Di sekitar IGD, banyak orang berusaha mencari anggota keluarganya. D (43), kakak perempuan salah satu korban berinisial TY (40), bersama empat kerabatnya menunggu dengan gelisah. Warga Tangerang itu khawatir dengan kondisi adiknya setelah mendapat kabar adiknya menjadi korban kebakaran lapas.
TY sudah hampir 4 tahun dibui karena tindak pidana narkoba. Desember nanti, TY dijadwalkan kembali menghirup udara bebas.
”Saya baru mau ke sana (lapas) untuk mengurus berkas pembebasan. Eh, malah ada kejadian ini,” kata D yang memilih tidak disebutkan nama lengkapnya ini.
Berdasarkan informasi dari dokter, TY alami luka bakar 50 persen dan trauma saluran pernapasan.

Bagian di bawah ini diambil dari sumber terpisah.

(* ===== verification/RecordPrinter.v ===== *)
(** The text tables of the replies, [src/src/record_printer.h].

    The printer copies into the reply buffer of the statement's context,
    [data_send_] from [offset_] on, and moves [offset_]; it never checks the
    size of the buffer. *)
From Stdlib Require Import Ascii.
From S2P Require Import Prelude.
From S2P Require Import Defs.
From S2P Require Import RmFile.
From S2P Require Import Txn.

#[local] Open Scope prog_scope.

(** The characters of a string as bytes. *)
Fixpoint str_bytes (s : string) : bytes :=
  match s with
  | ""%string => []
  | String c s' => Z.of_N (N_of_ascii c) :: str_bytes s'
  end.

(** [std::string(n, c)] *)
Fixpoint str_fill (n : nat) (c : ascii) : string :=
  match n with O => ""%string | S n' => String c (str_fill n' c) end.

(** [s.substr(0, n)] *)
Fixpoint str_take (n : nat) (s : string) : string :=
  match n, s with
  | S n', String c s' => String c (str_take n' s')
  | _, _ => ""%string
  end.

(** [os << std::setw(w) << s]: padded on the left with blanks. *)
Definition setw (w : nat) (s : string) : string := (str_fill (w - String.length s) " " ++ s)%string.

Module RecordPrinter.

Definition COL_WIDTH : nat := 16.

(** The buffer length of the server, [BUFFER_LENGTH]. *)
Definition BUFFER_LENGTH : Z := 8192.

Definition num_cols (printer : Z) : Z := printer.

Definition create {S} (num_cols_ : Z) : M S Z := assert (0 <? num_cols_) ;;; ret num_cols_.

(** [memcpy(data_send_ + *offset_, str.c_str(), str.length())] and the
    addition to [*offset_]. *)
Definition put (str : string) : M Context unit :=
  let* c := gets id in
  let* d := or_ub (data_send_ c) in
  let* d' := or_ub (mem_write d (offset_ c) (str_bytes str)) in
  modify (λ c, mkContext (txn_ c) (Some d') (to_s32 (offset_ c + Z.of_nat (String.length str)))).

Definition print_separator (printer : Z) : M Context unit :=
  for_n 0 (Z.to_nat (num_cols printer)) (λ _,
    put ("+" ++ str_fill (COL_WIDTH + 2) "-")%string) ;;;
  put ("+" ++ newline)%string.

(** One cell: a longer string is cut and ends in [...]. *)
Definition cell (col : string) : string :=
  let col := if (COL_WIDTH <? String.length col)%nat
             then (str_take (COL_WIDTH - 3) col ++ "...")%string else col in
  ("| " ++ setw COL_WIDTH col ++ " ")%string.

Definition print_record (printer : Z) (rec_str : list string) : M Context unit :=
  assert (zlen rec_str =? num_cols printer) ;;;
  for_each rec_str (λ col, put (cell col)) ;;;
  put ("|" ++ newline)%string.

Definition print_record_count (num_rec : Z) : M Context unit :=
  put ("Total record(s): " ++ to_string num_rec ++ newline)%string.

(** ** The text written *)

Lemma length_str_app a b : String.length (a ++ b) = (String.length a + String.length b)%nat.
Proof. induction a as [|c a IH]; [done|]. change (String c a ++ b)%string with (String c (a ++ b)). simpl. by rewrite IH. Qed.

Lemma length_str_bytes s : length (str_bytes s) = String.length s.
Proof. induction s; simpl; auto. Qed.

Lemma length_str_fill n c : String.length (str_fill n c) = n.
Proof. induction n; simpl; auto. Qed.

Lemma length_str_take n s : (n <= String.length s)%nat → String.length (str_take n s) = n.
Proof. revert s. induction n as [|n IH]; intros [|c s]; simpl; auto; [lia|]. intros. rewrite IH; lia. Qed.

Lemma length_cell col : String.length (cell col) = 19%nat.
Proof.
  unfold cell. rewrite !length_str_app. unfold setw. rewrite length_str_app, length_str_fill.
  simpl (String.length "| "). simpl (String.length " "). unfold COL_WIDTH.
  destruct (Nat.ltb_spec 16 (String.length col)).
  - rewrite length_str_app, length_str_take by lia. simpl. lia.
  - lia.
Qed.

(** A sequence of pieces, one after the other. *)
Definition puts (l : list string) : M Context unit := for_each l put.

Definition text (l : list string) : bytes := concat (map str_bytes l).

(** A buffer with room for [n] more bytes. *)
Definition room (c : Context) (n : Z) : Prop :=
  ∃ d, data_send_ c = Some d ∧ 0 <= offset_ c ∧ offset_ c + n <= zlen d ∧ zlen d < 2 ^ 31.

Lemma put_ok c d str :
  data_send_ c = Some d → 0 <= offset_ c → offset_ c + Z.of_nat (String.length str) <= zlen d →
  zlen d < 2 ^ 31 →
  put str c = (Ret tt, mkContext (txn_ c) (Some (splice d (offset_ c) (str_bytes str)))
                                 (offset_ c + Z.of_nat (String.length str))).
Proof.
  intros Hd Ho Hlen Hs. unfold put. step. unfold id.
  rewrite (bind_or_ub _ _ _ d) by done.
  erewrite bind_or_ub by (apply mem_write_Some; rewrite ?length_str_bytes; lia).
  unfold modify. rewrite to_s32_id by (unfold is_s32; lia). done.
Qed.

Lemma put_ub c d str :
  data_send_ c = Some d → zlen d < offset_ c + Z.of_nat (String.length str) →
  put str c = (UB, c).
Proof.
  intros Hd Hlen. unfold put. step. unfold id.
  rewrite (bind_or_ub _ _ _ d) by done. unfold mem_write.
  destruct (in_range _ _ _) eqn:Hr; [|done].
  apply in_range_spec in Hr as (_ & _ & Hr). rewrite length_str_bytes in Hr. lia.
Qed.

Lemma splice_splice m off a b :
  0 <= off → off + zlen a + zlen b <= zlen m →
  splice (splice m off a) (off + zlen a) b = splice m off (a ++ b).
Proof.
  intros Ho Hl. apply list_eq. intros i.
  rewrite !lookup_splice by (rewrite ?length_splice, ?length_app by lia; lia).
  rewrite length_app. repeat case_decide; try lia.
  - rewrite lookup_app_r by lia. f_equal. lia.
  - by rewrite lookup_app_l by lia.
  - done.
Qed.

Lemma puts_ok l c d :
  data_send_ c = Some d → 0 <= offset_ c → offset_ c + zlen (text l) <= zlen d → zlen d < 2 ^ 31 →
  puts l c = (Ret tt, mkContext (txn_ c) (Some (splice d (offset_ c) (text l)))
                                (offset_ c + zlen (text l))).
Proof.
  revert c d. induction l as [|s l IH]; intros c d Hd Ho Hlen Hs.
  - destruct c as [t x o]. simpl in *. subst x. unfold puts, for_each, ret. do 3 f_equal.
    + unfold splice. simpl. rewrite Nat.add_0_r, take_drop. done.
    + lia.
  - unfold text in Hlen |- *. simpl in *. rewrite length_app, length_str_bytes in *.
    unfold puts. simpl. erewrite bind_Ret by (apply (put_ok c d); done || lia).
    pose proof (length_splice d (offset_ c) (str_bytes s)) as Hsp.
    rewrite length_str_bytes in Hsp.
    change (for_each l put) with (puts l). erewrite IH; simpl; [|done|lia|rewrite Hsp by lia; unfold text; lia|rewrite Hsp by lia; lia].
    f_equal. f_equal; [|unfold text; lia]. f_equal.
    rewrite <- (length_str_bytes s), splice_splice; [done|lia|]. rewrite length_str_bytes. unfold text. lia.
Qed.

Lemma puts_ub l c d :
  data_send_ c = Some d → 0 <= offset_ c → zlen d < offset_ c + zlen (text l) → zlen d < 2 ^ 31 →
  offset_ c <= zlen d →
  (puts l c).1 = UB.
Proof.
  revert c d. induction l as [|s l IH]; intros c d Hd Ho Hlen Hs Hin.
  - simpl in *. lia.
  - unfold text in Hlen. simpl in *. rewrite length_app, length_str_bytes in *. unfold puts. simpl.
    destruct (decide (offset_ c + Z.of_nat (String.length s) <= zlen d)).
    + erewrite bind_Ret by (apply (put_ok c d); done || lia).
      assert (length (splice d (offset_ c) (str_bytes s)) = length d) as Hsp
        by (apply length_splice; rewrite ?length_str_bytes; lia).
      eapply IH; simpl; [done|lia|rewrite Hsp; unfold text; lia|rewrite Hsp; lia|rewrite Hsp; lia].
    + unfold bind. by erewrite (put_ub c d) by (done || lia).
Qed.

Lemma for_n_puts lo n s c : for_n lo n (λ _, put s) c = puts (replicate n s) c.
Proof.
  revert lo c. induction n as [|n IH]; intros lo c; [done|].
  unfold puts in *. simpl. unfold bind. destruct (put s c) as [[] c']; try done.
Qed.

Lemma puts_snoc l s c : bind (puts l) (λ _, put s) c = puts (l ++ [s]) c.
Proof.
  revert c. induction l as [|x l IH]; intros c; unfold puts in *; simpl.
  - rewrite bind_ret. unfold bind. by destruct (put s c) as [[[]| | | |] c'].
  - rewrite bind_assoc. unfold bind at 1 3. destruct (put x c) as [[] c']; done.
Qed.

Lemma for_each_fmap {A} (f : A → string) (l : list A) c :
  for_each l (λ x, put (f x)) c = puts (map f l) c.
Proof.
  revert c. induction l as [|x l IH]; intros c; [done|]. unfold puts in *. simpl.
  unfold bind. destruct (put (f x) c) as [[] c']; try done.
Qed.

(** The pieces of a separator and of a row. *)
Definition separator_pieces (n : Z) : list string :=
  replicate (Z.to_nat n) ("+" ++ str_fill (COL_WIDTH + 2) "-")%string ++ [("+" ++ newline)%string].
Definition record_pieces (rec : list string) : list string := map cell rec ++ [("|" ++ newline)%string].

Lemma print_separator_puts n c : print_separator n c = puts (separator_pieces n) c.
Proof.
  unfold print_separator, separator_pieces, num_cols. rewrite <- puts_snoc.
  unfold bind. by rewrite for_n_puts.
Qed.

Lemma print_record_puts n rec c :
  zlen rec = n → print_record n rec c = puts (record_pieces rec) c.
Proof.
  intros <-. unfold print_record, num_cols, record_pieces.
  rewrite bind_assert by apply Z.eqb_refl. rewrite <- puts_snoc.
  unfold bind. by rewrite for_each_fmap.
Qed.

Lemma text_app l1 l2 : text (l1 ++ l2) = text l1 ++ text l2.
Proof. unfold text. by rewrite map_app, concat_app. Qed.

Lemma length_text_const l k :
  Forall (λ s, String.length s = k) l → length (text l) = (k * length l)%nat.
Proof.
  induction 1 as [|s l Hs _ IH]; [unfold text; simpl; lia|]. unfold text in *. simpl.
  rewrite length_app, length_str_bytes, IH. lia.
Qed.

Lemma length_separator n : 0 <= n → zlen (text (separator_pieces n)) = 19 * n + 2.
Proof.
  intros Hn. unfold separator_pieces. rewrite text_app, length_app, (length_text_const _ 19).
  - rewrite length_replicate. simpl. lia.
  - by apply Forall_replicate.
Qed.

Lemma length_record rec : zlen (text (record_pieces rec)) = 19 * zlen rec + 2.
Proof.
  unfold record_pieces. rewrite text_app, length_app, (length_text_const _ 19).
  - rewrite length_map. simpl. lia.
  - apply Forall_map, Forall_true. intros. apply length_cell.
Qed.

End RecordPrinter.

(** ** Theorems *)

(** Separators and rows of a table with [n] columns are lines of the same length, [19 * n + 2]
    bytes, whatever the length of the cells (longer ones are cut), so the columns of a reply line
    up.  A line that fits is written at the current offset and moves it past the line; every other
    byte of the reply stays.  The printer has no bound check: a line that does not fit in what is
    left of the buffer is written past its end. *)
Theorem printer_lines_aligned (c : Context) (d : bytes) (n : Z) (rec : list string) :
  data_send_ c = Some d → 0 <= offset_ c <= zlen d → zlen d < 2 ^ 31 → 0 < n → zlen rec = n →
  let sep := RecordPrinter.text (RecordPrinter.separator_pieces n) in
  let row := RecordPrinter.text (RecordPrinter.record_pieces rec) in
  zlen sep = 19 * n + 2 ∧ zlen row = 19 * n + 2 ∧
  if offset_ c + (19 * n + 2) <=? zlen d then
    RecordPrinter.print_separator n c
      = (Ret tt, mkContext (txn_ c) (Some (splice d (offset_ c) sep)) (offset_ c + (19 * n + 2))) ∧
    RecordPrinter.print_record n rec c
      = (Ret tt, mkContext (txn_ c) (Some (splice d (offset_ c) row)) (offset_ c + (19 * n + 2)))
  else
    (RecordPrinter.print_separator n c).1 = UB ∧ (RecordPrinter.print_record n rec c).1 = UB.
Proof.
  intros Hd Ho Hs Hn Hrec. cbn zeta.
  pose proof (RecordPrinter.length_separator n) as Hsep.
  pose proof (RecordPrinter.length_record rec) as Hrow.
  split_and!; [by apply Hsep; lia | lia |].
  rewrite RecordPrinter.print_separator_puts, RecordPrinter.print_record_puts by done.
  destruct (Z.leb_spec (offset_ c + (19 * n + 2)) (zlen d)).
  - rewrite !(RecordPrinter.puts_ok _ c d) by (done || lia). rewrite Hsep, Hrow, Hrec by lia. done.
  - split; apply (RecordPrinter.puts_ub _ c d); done || lia.
Qed.

Definition demo_context (size off : Z) : Context :=
  mkContext None (Some (replicate (Z.to_nat size) 0)) off.

Lemma printer_lines_aligned_witness :
  (RecordPrinter.print_record 1 ["Tables"%string] (demo_context 30 0)).1 = Ret tt ∧
  (RecordPrinter.print_record 1 ["Tables"%string] (demo_context 30 10)).1 = UB.
Proof.
  split.
  - destruct (printer_lines_aligned (demo_context 30 0) (replicate 30 0) 1 ["Tables"%string])
      as (_ & _ & _ & H); [done | split; vm_compute; congruence | done | done | done |].
    by rewrite H.
  - destruct (printer_lines_aligned (demo_context 30 10) (replicate 30 0) 1 ["Tables"%string])
      as (_ & _ & _ & H); [done | split; vm_compute; congruence | done | done | done |].
    exact H.
Defined.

Direktur Utama Rumah Sakit Umum Daerah (RSUD) Kabupaten Tangerang Naniek Isnaini Lestari mengatakan, pihak rumah sakit belum mengizinkan keluarga untuk menjenguk korban luka berat. Hal ini mengikuti aturan protokol kesehatan di masa pandemi Covid-19 ini.
”Kita akan berkomunikasi intens dengan keluarga untuk memberi info kepada mereka tentang perkembangan pasien,” jelasnya saat ditemui wartawan di rumah sakit.
Adapun delapan korban luka berat yang kini mereka tangani akan ditempatkan di unit perawatan intensif. Korban seluruhnya laki-laki warga negara Indonesia, usia antara 27-51 tahun, luka bakar 13,5 persen hingga 98 persen. Mayoritas juga alami trauma saluran napas karena banyak menghirup asap kebakaran. Selain TY, korban lainnya berinisial H (42), NA (34), T (45), AM (29), IS (27), M (44), dan HR (51).
Kebakaran terjadi di Blok C yang dihuni 122 orang. Total jumlah korban 73 orang. Sebanyak 27 orang luka ringan, 8 orang luka berat, dan 41 orang meninggal dunia. Korban meninggal diduga akibat terjebak dalam sel terkunci.
Api, yang menurut Menkumham Yasonna Laoly diperkirakan dari korsleting arus listrik, begitu cepat membesar dan kemungkinan atap bangunan berusia 40 tahun itu segera ambruk sehingga menyulitkan evakuasi. Saat kebakaran, seluruh kompleks lapas dihuni 2.072 napi. Kapasitas normal Lapas Tangerang tersebut hanya sekitar 600 orang.
Insiden ini hendaknya menjadi bahan evaluasi bagi pemangku kepentingan agar lebih peduli dan mengantisipasi segala situasi yang mungkin terjadi. Nyawa setiap orang, siapa pun itu, begitu berharga.